Your instructions
Below this sentence is a listing; return exactly its lines from the one with "replace (List.length feedback" to the one with "- destruct (String.eqb_spec k key)", both kept, and nothing more.

□ □ □ □

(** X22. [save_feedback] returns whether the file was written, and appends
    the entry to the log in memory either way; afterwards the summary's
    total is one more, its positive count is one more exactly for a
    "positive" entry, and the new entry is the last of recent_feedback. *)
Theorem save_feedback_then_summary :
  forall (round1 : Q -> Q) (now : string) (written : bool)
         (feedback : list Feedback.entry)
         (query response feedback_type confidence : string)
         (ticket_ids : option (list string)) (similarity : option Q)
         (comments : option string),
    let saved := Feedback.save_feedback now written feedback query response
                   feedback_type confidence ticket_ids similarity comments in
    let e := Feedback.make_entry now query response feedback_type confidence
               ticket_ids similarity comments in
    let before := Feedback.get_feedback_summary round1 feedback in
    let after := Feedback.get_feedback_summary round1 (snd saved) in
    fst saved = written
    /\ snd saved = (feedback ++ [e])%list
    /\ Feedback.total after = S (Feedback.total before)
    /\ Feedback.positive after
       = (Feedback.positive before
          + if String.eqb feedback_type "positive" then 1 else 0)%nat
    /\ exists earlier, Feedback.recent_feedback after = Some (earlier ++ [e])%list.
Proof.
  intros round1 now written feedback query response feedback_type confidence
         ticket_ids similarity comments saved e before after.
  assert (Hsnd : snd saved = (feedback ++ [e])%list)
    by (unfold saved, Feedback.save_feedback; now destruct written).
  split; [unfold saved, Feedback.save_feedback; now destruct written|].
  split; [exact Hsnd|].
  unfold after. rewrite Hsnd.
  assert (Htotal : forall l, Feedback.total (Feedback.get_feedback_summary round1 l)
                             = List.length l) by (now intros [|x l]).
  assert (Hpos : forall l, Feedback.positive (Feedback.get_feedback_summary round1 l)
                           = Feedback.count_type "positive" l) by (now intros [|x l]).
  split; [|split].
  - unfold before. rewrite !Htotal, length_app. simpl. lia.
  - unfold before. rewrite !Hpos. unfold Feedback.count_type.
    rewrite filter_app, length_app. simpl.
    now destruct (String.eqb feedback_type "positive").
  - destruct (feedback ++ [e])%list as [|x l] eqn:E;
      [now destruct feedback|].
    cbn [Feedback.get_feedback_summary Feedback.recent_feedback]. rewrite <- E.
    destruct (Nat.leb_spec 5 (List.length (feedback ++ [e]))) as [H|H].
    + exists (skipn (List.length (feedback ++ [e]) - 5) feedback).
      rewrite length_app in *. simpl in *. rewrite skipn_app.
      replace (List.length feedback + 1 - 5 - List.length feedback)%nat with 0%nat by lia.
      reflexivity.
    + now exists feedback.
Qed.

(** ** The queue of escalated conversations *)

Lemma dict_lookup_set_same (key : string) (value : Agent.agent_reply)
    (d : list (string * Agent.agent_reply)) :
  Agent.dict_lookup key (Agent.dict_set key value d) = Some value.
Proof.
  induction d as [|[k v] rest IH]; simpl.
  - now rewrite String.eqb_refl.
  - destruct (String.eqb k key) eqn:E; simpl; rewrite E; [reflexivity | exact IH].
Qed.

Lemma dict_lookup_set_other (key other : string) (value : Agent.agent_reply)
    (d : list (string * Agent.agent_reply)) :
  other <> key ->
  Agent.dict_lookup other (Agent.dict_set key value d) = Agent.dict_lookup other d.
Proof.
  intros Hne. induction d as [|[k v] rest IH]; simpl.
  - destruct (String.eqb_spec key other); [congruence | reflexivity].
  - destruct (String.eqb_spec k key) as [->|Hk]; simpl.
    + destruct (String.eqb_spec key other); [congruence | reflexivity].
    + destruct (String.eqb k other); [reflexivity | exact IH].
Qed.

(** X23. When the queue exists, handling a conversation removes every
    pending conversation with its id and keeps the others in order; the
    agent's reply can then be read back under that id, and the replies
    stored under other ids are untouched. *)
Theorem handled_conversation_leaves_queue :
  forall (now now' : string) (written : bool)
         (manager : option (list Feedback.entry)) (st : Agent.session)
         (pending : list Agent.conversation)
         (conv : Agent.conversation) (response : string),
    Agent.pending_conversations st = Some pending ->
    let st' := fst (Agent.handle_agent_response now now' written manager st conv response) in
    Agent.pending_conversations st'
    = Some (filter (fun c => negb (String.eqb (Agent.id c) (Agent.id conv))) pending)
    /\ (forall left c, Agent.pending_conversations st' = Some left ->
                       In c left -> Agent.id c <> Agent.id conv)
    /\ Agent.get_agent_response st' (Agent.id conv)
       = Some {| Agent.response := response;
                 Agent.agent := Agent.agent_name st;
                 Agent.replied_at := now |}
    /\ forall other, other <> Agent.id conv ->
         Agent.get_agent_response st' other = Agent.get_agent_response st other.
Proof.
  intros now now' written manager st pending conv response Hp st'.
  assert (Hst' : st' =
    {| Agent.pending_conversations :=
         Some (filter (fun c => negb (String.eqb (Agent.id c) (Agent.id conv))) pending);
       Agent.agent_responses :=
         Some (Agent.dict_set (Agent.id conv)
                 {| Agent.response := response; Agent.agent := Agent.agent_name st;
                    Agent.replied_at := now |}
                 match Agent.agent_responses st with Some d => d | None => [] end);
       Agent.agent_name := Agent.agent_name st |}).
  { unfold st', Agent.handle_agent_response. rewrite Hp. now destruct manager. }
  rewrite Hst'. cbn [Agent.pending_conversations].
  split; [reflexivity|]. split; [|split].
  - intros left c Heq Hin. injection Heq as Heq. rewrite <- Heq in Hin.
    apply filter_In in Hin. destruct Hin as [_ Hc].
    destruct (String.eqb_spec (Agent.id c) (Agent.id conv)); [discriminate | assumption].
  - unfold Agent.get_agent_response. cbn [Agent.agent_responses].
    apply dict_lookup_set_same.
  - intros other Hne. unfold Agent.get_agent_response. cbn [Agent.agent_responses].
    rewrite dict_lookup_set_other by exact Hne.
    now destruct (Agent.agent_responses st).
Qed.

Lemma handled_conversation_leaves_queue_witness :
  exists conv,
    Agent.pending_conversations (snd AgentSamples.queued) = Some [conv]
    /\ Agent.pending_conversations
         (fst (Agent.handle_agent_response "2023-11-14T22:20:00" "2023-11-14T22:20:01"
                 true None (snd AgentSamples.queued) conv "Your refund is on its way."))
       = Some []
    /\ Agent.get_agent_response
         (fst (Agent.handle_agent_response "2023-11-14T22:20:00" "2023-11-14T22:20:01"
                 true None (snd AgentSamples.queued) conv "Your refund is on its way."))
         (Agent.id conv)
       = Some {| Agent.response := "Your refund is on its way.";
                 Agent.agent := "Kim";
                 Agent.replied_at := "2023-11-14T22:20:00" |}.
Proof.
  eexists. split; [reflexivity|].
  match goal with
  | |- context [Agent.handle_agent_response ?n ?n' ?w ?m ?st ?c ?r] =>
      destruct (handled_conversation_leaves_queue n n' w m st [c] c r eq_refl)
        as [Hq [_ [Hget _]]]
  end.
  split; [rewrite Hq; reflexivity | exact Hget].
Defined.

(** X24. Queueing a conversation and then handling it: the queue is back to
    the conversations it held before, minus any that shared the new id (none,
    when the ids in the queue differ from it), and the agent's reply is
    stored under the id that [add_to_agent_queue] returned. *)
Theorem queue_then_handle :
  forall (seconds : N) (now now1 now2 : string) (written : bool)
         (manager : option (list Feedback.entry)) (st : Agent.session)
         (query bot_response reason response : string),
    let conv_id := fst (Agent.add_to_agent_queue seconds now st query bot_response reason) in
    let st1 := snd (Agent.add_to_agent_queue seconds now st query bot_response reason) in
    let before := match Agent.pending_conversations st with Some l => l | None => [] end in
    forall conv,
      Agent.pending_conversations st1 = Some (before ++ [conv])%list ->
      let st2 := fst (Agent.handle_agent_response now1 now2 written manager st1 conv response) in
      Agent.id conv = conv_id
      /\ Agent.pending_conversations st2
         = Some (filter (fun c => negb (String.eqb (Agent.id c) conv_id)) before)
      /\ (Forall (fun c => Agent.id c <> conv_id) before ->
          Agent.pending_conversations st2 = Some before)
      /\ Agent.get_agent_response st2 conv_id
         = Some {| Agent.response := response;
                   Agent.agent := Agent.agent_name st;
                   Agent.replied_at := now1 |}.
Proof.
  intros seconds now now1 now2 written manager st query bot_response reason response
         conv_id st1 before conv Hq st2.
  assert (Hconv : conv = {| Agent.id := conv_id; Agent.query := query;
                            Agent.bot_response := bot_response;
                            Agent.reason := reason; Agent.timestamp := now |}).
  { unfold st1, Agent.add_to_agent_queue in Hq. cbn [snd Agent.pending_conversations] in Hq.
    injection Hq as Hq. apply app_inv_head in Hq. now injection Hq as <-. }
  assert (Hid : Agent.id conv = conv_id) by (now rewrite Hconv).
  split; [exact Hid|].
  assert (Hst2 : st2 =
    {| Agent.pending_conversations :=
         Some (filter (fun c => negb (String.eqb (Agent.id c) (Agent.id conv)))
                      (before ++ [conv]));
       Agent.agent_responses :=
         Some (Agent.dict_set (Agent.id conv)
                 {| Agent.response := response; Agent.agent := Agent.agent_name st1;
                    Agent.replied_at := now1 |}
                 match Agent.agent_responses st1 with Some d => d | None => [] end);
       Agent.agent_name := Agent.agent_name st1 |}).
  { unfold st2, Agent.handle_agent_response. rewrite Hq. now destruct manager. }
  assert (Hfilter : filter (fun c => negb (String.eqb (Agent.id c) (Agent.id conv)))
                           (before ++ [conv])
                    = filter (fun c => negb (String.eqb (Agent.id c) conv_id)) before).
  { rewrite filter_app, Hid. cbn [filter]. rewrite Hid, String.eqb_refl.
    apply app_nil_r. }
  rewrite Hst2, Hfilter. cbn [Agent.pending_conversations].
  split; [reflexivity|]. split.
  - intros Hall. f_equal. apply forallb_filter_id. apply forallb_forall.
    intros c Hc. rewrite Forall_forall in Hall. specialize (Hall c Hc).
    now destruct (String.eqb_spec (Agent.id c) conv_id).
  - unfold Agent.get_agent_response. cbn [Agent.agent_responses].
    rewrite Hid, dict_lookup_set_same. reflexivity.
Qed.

□ □ □ □

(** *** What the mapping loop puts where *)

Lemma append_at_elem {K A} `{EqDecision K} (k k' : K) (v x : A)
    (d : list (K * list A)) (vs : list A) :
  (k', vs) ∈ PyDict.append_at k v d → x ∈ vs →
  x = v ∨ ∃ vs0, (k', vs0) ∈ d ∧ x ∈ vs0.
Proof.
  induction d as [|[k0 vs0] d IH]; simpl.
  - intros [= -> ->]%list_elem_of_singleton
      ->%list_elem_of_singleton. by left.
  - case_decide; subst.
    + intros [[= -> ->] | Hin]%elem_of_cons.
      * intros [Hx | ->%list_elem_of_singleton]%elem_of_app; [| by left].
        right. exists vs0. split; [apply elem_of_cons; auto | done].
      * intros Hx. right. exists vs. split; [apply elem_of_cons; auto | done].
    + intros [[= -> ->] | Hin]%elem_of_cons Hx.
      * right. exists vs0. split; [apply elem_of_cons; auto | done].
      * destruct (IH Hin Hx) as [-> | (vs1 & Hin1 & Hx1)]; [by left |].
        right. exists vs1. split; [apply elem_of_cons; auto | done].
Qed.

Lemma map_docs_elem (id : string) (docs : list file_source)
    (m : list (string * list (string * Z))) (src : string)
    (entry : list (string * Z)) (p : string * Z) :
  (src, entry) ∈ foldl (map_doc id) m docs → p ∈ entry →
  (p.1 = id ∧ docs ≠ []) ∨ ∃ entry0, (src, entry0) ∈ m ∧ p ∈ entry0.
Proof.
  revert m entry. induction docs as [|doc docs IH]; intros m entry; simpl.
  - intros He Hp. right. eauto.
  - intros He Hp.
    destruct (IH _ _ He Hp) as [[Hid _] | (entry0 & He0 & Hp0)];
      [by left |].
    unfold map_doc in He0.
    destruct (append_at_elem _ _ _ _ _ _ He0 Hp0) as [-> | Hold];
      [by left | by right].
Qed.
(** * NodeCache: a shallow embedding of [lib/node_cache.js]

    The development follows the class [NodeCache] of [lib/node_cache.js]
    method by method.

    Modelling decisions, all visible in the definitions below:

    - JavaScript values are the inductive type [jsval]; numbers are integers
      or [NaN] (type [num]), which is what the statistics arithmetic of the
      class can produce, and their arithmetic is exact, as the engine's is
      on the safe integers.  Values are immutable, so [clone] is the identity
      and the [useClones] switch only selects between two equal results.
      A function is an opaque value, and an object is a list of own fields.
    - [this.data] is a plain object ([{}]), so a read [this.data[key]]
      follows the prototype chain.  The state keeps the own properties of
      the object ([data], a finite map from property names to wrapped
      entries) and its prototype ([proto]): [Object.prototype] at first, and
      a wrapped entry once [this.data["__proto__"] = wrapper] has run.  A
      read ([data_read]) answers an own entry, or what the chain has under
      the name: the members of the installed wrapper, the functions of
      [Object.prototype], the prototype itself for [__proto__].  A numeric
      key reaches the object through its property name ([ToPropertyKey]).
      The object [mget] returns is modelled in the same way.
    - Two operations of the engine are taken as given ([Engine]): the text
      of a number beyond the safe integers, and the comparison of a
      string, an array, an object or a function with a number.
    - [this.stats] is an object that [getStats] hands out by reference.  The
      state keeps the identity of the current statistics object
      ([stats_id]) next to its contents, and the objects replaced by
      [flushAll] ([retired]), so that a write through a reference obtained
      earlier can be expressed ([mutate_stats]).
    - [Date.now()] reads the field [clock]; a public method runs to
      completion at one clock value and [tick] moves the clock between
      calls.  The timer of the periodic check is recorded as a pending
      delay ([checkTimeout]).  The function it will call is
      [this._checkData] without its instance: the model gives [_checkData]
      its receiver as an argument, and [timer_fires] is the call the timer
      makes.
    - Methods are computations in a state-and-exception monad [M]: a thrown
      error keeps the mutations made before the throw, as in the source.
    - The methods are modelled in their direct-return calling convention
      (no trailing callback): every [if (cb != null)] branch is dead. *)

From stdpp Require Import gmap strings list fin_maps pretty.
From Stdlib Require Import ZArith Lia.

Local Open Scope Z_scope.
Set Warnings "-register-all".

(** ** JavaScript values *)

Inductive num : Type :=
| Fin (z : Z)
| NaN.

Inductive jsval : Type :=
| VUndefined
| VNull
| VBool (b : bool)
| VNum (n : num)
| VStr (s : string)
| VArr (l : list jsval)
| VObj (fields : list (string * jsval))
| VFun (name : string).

□ □ □ □

Answer to this problem
      replace (List.length feedback + 1 - 5 - List.length feedback)%nat with 0%nat by lia.
      reflexivity.
    + now exists feedback.
Qed.

(** ** The queue of escalated conversations *)

Lemma dict_lookup_set_same (key : string) (value : Agent.agent_reply)
    (d : list (string * Agent.agent_reply)) :
  Agent.dict_lookup key (Agent.dict_set key value d) = Some value.
Proof.
  induction d as [|[k v] rest IH]; simpl.
  - now rewrite String.eqb_refl.
  - destruct (String.eqb k key) eqn:E; simpl; rewrite E; [reflexivity | exact IH].
Qed.

Lemma dict_lookup_set_other (key other : string) (value : Agent.agent_reply)
    (d : list (string * Agent.agent_reply)) :
  other <> key ->
  Agent.dict_lookup other (Agent.dict_set key value d) = Agent.dict_lookup other d.
Proof.
  intros Hne. induction d as [|[k v] rest IH]; simpl.
  - destruct (String.eqb_spec key other); [congruence | reflexivity].
  - destruct (String.eqb_spec k key) as [->|Hk]; simpl.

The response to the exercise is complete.